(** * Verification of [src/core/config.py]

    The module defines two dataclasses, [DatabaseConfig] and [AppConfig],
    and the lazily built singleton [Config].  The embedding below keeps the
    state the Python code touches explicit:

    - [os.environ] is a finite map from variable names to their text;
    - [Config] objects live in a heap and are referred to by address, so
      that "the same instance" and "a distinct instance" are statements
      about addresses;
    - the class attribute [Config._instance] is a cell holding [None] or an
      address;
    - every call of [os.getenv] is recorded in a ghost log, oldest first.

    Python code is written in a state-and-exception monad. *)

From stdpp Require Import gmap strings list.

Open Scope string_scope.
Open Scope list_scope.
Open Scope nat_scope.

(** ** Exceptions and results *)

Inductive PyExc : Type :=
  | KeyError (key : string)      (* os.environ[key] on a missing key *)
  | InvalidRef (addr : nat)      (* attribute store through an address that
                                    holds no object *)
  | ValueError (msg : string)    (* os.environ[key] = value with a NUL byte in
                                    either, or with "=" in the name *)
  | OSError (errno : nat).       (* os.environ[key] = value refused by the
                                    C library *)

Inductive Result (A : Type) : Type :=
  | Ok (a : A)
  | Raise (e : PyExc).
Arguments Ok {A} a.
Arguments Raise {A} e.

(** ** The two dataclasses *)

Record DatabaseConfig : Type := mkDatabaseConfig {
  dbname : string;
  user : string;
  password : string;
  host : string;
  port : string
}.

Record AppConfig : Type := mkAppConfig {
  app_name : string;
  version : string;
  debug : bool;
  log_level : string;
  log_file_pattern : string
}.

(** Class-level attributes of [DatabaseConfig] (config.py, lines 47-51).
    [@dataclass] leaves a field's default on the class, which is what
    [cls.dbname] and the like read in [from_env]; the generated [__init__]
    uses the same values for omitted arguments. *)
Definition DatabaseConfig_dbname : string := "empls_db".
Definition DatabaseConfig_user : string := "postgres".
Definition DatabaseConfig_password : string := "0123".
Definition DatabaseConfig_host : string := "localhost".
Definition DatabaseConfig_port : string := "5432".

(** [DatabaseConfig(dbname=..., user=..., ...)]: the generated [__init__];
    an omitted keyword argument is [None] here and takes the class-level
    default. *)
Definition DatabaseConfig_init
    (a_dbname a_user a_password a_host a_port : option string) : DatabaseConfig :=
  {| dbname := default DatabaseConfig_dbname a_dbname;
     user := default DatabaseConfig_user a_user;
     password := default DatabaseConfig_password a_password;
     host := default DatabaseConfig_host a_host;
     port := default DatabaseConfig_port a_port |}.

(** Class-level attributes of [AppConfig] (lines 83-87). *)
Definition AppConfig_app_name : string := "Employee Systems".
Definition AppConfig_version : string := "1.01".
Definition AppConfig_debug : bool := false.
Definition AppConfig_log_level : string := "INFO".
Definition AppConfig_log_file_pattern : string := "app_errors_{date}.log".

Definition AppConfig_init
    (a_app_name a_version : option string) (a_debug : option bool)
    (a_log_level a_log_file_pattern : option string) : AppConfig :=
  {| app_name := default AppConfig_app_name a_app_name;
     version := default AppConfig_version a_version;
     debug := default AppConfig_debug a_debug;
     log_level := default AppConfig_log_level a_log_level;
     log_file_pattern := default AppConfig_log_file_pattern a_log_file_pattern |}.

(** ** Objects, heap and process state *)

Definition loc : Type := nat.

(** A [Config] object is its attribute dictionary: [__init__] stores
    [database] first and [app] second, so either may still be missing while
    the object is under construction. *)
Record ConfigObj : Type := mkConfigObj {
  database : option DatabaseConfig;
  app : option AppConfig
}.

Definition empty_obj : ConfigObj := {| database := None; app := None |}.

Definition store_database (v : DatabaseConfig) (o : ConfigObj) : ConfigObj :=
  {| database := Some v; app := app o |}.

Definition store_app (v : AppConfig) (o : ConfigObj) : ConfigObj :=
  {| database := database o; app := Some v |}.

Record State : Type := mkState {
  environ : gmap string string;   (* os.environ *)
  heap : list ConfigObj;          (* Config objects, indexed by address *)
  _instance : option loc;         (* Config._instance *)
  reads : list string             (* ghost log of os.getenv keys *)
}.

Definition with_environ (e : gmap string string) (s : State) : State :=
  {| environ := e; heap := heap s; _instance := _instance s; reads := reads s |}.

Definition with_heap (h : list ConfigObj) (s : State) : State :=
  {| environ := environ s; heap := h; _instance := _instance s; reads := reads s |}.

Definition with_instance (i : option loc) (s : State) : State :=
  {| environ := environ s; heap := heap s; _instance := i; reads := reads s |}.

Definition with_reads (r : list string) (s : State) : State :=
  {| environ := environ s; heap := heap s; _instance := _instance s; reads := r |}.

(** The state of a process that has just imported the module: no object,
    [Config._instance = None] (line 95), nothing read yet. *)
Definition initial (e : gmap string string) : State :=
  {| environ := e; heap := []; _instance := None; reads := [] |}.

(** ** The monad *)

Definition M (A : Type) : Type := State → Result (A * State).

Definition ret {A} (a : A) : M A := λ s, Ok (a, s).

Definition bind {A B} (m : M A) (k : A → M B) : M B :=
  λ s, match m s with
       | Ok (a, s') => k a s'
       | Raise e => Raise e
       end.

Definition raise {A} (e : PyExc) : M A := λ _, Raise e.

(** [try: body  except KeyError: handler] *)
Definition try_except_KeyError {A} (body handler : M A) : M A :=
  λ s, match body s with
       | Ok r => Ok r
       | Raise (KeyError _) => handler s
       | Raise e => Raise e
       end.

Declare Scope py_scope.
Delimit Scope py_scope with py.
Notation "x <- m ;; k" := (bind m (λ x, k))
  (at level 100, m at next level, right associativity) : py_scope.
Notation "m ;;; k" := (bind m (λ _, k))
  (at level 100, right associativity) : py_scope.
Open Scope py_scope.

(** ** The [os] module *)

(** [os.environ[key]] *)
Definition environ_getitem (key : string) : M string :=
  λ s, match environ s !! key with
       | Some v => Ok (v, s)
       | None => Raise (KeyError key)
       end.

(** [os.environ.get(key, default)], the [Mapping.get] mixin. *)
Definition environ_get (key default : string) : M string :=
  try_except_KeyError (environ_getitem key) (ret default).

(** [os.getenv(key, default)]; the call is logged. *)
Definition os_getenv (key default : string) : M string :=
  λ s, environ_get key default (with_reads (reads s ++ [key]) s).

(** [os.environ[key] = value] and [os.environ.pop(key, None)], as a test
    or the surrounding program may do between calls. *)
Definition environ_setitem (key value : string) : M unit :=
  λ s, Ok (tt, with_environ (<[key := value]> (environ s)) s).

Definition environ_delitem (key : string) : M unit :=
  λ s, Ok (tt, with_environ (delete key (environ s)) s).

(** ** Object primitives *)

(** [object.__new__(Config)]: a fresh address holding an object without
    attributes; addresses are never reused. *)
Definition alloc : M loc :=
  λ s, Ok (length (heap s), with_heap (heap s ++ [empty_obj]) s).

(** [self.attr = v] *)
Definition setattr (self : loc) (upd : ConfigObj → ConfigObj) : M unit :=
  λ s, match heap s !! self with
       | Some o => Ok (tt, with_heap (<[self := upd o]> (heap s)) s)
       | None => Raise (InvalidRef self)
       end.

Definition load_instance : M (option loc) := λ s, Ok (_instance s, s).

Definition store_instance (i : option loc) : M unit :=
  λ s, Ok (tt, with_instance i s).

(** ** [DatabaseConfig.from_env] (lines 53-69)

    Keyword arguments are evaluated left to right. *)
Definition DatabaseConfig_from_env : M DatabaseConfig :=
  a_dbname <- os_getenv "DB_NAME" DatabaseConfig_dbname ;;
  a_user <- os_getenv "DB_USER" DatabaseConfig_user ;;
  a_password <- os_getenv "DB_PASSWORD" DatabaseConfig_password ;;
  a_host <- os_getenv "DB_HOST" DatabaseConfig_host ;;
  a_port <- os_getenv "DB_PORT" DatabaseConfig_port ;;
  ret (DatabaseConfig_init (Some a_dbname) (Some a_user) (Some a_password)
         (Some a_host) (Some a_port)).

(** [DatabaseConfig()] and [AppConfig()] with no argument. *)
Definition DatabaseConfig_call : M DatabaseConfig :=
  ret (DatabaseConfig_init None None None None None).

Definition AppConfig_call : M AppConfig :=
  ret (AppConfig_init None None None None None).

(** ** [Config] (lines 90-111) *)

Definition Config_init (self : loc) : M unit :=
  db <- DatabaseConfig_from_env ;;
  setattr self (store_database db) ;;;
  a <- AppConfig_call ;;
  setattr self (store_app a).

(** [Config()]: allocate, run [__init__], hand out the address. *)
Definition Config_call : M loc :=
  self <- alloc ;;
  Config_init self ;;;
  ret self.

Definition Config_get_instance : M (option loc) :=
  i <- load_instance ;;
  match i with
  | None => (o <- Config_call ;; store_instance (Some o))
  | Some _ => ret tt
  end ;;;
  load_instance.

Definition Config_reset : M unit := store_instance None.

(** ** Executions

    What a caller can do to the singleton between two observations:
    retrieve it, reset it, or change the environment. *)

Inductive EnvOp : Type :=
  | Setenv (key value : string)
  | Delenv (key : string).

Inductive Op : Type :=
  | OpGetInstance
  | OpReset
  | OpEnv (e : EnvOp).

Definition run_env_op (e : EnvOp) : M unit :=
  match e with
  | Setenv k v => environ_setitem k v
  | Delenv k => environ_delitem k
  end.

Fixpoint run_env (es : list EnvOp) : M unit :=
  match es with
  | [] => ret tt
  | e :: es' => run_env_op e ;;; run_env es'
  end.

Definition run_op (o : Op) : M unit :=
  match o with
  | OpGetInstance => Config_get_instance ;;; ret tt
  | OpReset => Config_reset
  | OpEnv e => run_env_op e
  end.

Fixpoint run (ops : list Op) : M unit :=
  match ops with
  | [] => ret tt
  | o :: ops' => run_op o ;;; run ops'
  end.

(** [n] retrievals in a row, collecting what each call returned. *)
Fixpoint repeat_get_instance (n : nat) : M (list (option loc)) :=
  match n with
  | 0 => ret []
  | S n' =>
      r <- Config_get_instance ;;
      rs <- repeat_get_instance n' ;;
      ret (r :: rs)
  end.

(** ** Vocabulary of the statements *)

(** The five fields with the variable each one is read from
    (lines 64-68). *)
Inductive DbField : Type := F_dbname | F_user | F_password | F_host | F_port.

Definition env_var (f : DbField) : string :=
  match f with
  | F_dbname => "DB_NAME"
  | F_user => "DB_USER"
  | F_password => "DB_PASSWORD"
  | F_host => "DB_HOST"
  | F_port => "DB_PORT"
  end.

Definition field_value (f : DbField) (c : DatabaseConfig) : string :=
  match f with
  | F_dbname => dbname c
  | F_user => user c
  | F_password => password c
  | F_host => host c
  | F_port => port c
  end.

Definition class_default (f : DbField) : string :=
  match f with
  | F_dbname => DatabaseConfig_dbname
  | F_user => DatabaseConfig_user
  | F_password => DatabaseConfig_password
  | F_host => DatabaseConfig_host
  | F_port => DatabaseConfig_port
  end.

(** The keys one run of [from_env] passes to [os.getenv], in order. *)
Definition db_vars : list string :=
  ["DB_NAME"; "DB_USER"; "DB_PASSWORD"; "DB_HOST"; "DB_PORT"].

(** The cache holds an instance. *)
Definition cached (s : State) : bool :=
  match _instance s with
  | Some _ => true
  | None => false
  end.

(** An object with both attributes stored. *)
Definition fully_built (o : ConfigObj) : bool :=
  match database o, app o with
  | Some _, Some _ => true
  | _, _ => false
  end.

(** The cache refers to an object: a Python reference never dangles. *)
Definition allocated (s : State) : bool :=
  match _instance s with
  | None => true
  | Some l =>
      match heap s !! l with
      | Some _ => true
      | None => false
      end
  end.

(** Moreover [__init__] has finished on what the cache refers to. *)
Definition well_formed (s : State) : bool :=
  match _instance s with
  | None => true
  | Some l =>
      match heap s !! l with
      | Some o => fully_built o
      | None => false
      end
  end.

-*-

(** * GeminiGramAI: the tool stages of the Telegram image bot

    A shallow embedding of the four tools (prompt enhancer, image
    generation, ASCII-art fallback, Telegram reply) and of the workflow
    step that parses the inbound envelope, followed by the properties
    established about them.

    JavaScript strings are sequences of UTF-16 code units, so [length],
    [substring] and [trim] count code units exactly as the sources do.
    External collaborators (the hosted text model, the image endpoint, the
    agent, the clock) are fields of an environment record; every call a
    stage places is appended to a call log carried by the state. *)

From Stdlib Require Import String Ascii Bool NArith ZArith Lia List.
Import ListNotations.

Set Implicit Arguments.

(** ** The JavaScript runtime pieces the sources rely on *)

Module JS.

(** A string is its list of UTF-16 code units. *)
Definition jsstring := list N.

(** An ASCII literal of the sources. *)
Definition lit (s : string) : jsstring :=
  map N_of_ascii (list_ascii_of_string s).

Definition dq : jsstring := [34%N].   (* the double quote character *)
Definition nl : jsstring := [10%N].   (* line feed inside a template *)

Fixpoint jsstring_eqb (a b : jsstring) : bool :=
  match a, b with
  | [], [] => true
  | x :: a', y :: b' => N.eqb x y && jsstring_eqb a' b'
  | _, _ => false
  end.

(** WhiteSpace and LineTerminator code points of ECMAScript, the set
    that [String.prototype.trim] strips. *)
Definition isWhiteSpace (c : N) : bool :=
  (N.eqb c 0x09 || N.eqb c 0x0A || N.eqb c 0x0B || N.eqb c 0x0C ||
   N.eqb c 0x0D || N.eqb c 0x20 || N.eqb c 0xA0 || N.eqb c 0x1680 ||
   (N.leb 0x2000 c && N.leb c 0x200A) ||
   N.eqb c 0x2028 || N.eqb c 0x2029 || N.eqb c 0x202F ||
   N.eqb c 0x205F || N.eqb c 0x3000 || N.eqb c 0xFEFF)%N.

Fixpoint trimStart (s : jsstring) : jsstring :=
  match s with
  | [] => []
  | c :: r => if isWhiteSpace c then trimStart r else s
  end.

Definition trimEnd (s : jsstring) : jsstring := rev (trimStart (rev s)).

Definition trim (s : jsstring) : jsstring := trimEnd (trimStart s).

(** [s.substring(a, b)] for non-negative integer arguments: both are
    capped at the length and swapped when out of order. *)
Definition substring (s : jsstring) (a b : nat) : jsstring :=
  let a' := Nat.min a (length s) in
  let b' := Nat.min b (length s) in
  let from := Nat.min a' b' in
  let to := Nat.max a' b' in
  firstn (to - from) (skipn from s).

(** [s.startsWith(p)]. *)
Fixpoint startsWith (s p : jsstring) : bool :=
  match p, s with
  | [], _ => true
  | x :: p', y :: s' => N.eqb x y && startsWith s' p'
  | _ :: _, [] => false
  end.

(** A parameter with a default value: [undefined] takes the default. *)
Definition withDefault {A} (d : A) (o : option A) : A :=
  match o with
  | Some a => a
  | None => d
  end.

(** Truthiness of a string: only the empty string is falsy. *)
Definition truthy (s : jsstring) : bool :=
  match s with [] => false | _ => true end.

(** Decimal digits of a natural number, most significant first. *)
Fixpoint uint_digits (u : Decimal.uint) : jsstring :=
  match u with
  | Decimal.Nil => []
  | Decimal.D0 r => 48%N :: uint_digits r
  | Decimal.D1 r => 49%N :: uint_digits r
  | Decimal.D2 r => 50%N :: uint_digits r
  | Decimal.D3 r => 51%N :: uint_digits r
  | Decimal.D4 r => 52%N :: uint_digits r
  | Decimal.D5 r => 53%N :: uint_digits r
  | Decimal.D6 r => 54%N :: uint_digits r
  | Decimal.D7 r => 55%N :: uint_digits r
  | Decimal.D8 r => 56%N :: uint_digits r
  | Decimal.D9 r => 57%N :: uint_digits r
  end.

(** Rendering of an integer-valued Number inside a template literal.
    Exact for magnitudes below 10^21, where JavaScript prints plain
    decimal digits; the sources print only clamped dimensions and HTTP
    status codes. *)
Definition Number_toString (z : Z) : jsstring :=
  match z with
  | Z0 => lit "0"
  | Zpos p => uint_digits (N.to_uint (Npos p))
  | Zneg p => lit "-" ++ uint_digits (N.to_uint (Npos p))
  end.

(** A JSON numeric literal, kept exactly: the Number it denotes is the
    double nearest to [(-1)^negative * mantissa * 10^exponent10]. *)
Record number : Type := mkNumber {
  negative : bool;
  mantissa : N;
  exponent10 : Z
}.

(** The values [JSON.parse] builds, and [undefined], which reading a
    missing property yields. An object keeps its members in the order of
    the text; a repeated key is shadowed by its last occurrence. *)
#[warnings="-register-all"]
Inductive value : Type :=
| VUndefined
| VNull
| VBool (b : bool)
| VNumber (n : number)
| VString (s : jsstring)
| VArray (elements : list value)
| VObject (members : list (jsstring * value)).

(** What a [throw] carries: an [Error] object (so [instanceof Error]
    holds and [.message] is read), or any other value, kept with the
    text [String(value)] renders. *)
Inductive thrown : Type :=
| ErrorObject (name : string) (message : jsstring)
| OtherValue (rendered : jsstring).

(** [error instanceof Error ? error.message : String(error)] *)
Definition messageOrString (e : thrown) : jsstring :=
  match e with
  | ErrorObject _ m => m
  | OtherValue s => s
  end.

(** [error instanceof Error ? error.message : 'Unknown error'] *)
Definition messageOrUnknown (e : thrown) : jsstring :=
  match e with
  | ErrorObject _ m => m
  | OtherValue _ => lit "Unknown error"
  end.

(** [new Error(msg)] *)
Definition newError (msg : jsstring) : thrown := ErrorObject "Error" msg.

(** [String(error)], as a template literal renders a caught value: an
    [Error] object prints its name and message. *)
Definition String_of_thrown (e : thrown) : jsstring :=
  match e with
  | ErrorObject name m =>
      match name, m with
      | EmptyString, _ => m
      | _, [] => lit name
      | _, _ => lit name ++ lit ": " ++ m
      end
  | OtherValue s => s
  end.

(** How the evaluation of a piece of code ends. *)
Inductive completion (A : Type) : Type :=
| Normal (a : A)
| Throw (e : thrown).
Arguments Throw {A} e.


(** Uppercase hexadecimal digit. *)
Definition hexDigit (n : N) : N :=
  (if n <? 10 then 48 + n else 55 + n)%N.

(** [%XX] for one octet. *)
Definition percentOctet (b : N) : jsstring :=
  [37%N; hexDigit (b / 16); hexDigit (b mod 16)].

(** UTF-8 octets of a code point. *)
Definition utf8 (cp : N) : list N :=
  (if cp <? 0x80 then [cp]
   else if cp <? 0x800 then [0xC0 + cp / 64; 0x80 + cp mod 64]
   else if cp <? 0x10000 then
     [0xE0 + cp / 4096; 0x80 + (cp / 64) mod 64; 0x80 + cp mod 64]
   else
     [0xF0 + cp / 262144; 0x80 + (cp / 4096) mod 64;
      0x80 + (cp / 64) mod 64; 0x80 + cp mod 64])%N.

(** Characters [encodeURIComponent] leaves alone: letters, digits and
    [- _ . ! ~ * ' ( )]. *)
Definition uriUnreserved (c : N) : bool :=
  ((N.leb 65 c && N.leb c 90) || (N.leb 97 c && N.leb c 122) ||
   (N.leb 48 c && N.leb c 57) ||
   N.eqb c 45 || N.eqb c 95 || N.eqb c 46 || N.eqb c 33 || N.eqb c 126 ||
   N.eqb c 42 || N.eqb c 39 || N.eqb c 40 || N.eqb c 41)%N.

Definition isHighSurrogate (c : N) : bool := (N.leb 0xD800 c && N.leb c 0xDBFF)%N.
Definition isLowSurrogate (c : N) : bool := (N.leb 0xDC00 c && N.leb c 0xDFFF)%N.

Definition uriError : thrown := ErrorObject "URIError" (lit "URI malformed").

-*-

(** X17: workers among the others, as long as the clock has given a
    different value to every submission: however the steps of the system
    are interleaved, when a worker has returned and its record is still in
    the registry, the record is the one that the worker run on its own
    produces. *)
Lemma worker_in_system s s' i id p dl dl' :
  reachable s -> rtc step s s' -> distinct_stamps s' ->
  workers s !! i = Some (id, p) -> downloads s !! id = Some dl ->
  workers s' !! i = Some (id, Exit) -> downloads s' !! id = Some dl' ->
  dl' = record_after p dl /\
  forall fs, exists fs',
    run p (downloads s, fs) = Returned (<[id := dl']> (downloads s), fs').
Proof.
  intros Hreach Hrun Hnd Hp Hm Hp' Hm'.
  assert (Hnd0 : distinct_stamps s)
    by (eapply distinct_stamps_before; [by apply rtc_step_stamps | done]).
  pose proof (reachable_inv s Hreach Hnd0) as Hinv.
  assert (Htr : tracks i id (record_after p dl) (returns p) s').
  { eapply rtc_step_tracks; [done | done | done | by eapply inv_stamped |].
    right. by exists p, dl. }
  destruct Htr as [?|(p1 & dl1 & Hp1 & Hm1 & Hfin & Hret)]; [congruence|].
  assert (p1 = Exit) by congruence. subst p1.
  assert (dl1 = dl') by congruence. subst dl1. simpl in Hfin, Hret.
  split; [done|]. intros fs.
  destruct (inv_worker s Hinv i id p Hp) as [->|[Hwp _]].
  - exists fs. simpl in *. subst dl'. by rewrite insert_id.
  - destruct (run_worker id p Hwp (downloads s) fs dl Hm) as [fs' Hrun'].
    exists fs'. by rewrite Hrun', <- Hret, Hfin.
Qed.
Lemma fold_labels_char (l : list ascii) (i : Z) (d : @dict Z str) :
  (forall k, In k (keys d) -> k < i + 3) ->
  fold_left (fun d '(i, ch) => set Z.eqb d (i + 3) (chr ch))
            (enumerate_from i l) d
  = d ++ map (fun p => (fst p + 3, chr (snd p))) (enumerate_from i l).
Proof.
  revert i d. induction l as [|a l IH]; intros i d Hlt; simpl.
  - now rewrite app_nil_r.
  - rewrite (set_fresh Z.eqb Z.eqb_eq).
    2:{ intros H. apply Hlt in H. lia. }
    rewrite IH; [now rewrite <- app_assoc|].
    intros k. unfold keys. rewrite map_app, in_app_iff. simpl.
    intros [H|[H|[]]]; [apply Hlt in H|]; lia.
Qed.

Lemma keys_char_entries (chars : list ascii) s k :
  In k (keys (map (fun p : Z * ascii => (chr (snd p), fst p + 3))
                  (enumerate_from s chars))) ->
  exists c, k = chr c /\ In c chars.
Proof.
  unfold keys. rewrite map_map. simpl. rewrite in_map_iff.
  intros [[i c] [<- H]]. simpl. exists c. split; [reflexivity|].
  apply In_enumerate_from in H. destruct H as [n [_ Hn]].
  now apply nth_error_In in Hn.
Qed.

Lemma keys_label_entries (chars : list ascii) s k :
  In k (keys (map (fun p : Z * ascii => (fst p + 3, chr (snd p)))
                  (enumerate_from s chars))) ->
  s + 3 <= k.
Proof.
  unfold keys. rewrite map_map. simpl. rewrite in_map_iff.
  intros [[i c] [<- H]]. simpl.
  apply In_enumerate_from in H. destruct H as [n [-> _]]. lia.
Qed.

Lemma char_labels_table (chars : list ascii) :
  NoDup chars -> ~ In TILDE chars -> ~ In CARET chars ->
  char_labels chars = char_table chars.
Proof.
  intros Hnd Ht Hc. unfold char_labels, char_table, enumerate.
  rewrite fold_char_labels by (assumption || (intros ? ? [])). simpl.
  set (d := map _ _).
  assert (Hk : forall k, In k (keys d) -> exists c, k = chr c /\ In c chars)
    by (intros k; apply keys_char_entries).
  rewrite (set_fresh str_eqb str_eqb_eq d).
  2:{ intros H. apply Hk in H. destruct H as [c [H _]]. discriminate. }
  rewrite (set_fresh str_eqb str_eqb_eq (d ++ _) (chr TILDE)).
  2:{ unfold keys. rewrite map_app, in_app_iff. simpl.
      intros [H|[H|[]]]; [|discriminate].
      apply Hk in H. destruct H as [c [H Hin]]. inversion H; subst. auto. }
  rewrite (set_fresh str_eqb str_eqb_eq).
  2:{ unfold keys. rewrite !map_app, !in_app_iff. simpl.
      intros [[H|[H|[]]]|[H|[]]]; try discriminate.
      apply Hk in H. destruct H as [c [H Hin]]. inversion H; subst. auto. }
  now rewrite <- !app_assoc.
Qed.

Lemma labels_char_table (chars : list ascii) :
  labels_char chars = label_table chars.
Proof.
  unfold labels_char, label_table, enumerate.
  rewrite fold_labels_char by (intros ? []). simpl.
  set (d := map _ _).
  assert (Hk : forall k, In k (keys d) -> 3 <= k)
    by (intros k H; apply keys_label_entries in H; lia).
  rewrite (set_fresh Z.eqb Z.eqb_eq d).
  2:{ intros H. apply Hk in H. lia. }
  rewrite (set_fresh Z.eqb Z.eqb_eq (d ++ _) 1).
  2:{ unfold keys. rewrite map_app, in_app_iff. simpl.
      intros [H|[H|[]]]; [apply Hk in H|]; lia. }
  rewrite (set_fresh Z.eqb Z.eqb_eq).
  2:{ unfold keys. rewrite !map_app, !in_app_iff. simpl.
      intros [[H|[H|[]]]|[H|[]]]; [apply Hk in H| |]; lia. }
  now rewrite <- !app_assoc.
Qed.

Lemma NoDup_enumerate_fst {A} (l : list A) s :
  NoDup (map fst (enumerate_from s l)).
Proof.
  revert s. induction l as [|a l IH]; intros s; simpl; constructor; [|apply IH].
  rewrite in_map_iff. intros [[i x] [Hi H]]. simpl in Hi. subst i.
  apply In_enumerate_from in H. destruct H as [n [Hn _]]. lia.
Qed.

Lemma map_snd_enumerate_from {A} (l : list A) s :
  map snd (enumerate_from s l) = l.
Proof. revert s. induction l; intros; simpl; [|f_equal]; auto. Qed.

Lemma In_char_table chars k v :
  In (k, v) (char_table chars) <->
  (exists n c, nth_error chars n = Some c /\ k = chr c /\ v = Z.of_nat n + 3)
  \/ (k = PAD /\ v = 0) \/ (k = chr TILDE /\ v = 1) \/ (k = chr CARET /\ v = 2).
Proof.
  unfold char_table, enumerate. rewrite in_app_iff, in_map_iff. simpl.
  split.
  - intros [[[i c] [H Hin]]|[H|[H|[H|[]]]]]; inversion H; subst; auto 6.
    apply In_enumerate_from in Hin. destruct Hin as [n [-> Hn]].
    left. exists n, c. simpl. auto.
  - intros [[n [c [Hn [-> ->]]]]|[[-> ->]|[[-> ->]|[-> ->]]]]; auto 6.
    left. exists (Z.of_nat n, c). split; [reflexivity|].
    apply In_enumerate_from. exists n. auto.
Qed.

-*-

Everything starting at the line containing "Inductive EnvOp : Type" and ending at the line containing "Definition db_vars : list" in the records above should be repeated exactly, and only that.

▸ RESPONSE TO THIS TASK:
Inductive EnvOp : Type :=
  | Setenv (key value : string)
  | Delenv (key : string).

Inductive Op : Type :=
  | OpGetInstance
  | OpReset
  | OpEnv (e : EnvOp).

Definition run_env_op (e : EnvOp) : M unit :=
  match e with
  | Setenv k v => environ_setitem k v
  | Delenv k => environ_delitem k
  end.

Fixpoint run_env (es : list EnvOp) : M unit :=
  match es with
  | [] => ret tt
  | e :: es' => run_env_op e ;;; run_env es'
  end.

Definition run_op (o : Op) : M unit :=
  match o with
  | OpGetInstance => Config_get_instance ;;; ret tt
  | OpReset => Config_reset
  | OpEnv e => run_env_op e
  end.

Fixpoint run (ops : list Op) : M unit :=
  match ops with
  | [] => ret tt
  | o :: ops' => run_op o ;;; run ops'
  end.

(** [n] retrievals in a row, collecting what each call returned. *)
Fixpoint repeat_get_instance (n : nat) : M (list (option loc)) :=
  match n with
  | 0 => ret []
  | S n' =>
      r <- Config_get_instance ;;
      rs <- repeat_get_instance n' ;;
      ret (r :: rs)
  end.

(** ** Vocabulary of the statements *)

(** The five fields with the variable each one is read from
    (lines 64-68). *)
Inductive DbField : Type := F_dbname | F_user | F_password | F_host | F_port.

Definition env_var (f : DbField) : string :=
  match f with
  | F_dbname => "DB_NAME"
  | F_user => "DB_USER"
  | F_password => "DB_PASSWORD"
  | F_host => "DB_HOST"
  | F_port => "DB_PORT"
  end.

Definition field_value (f : DbField) (c : DatabaseConfig) : string :=
  match f with
  | F_dbname => dbname c
  | F_user => user c
  | F_password => password c
  | F_host => host c
  | F_port => port c
  end.

Definition class_default (f : DbField) : string :=
  match f with
  | F_dbname => DatabaseConfig_dbname
  | F_user => DatabaseConfig_user
  | F_password => DatabaseConfig_password
  | F_host => DatabaseConfig_host
  | F_port => DatabaseConfig_port
  end.

(** The keys one run of [from_env] passes to [os.getenv], in order. *)
Definition db_vars : list string :=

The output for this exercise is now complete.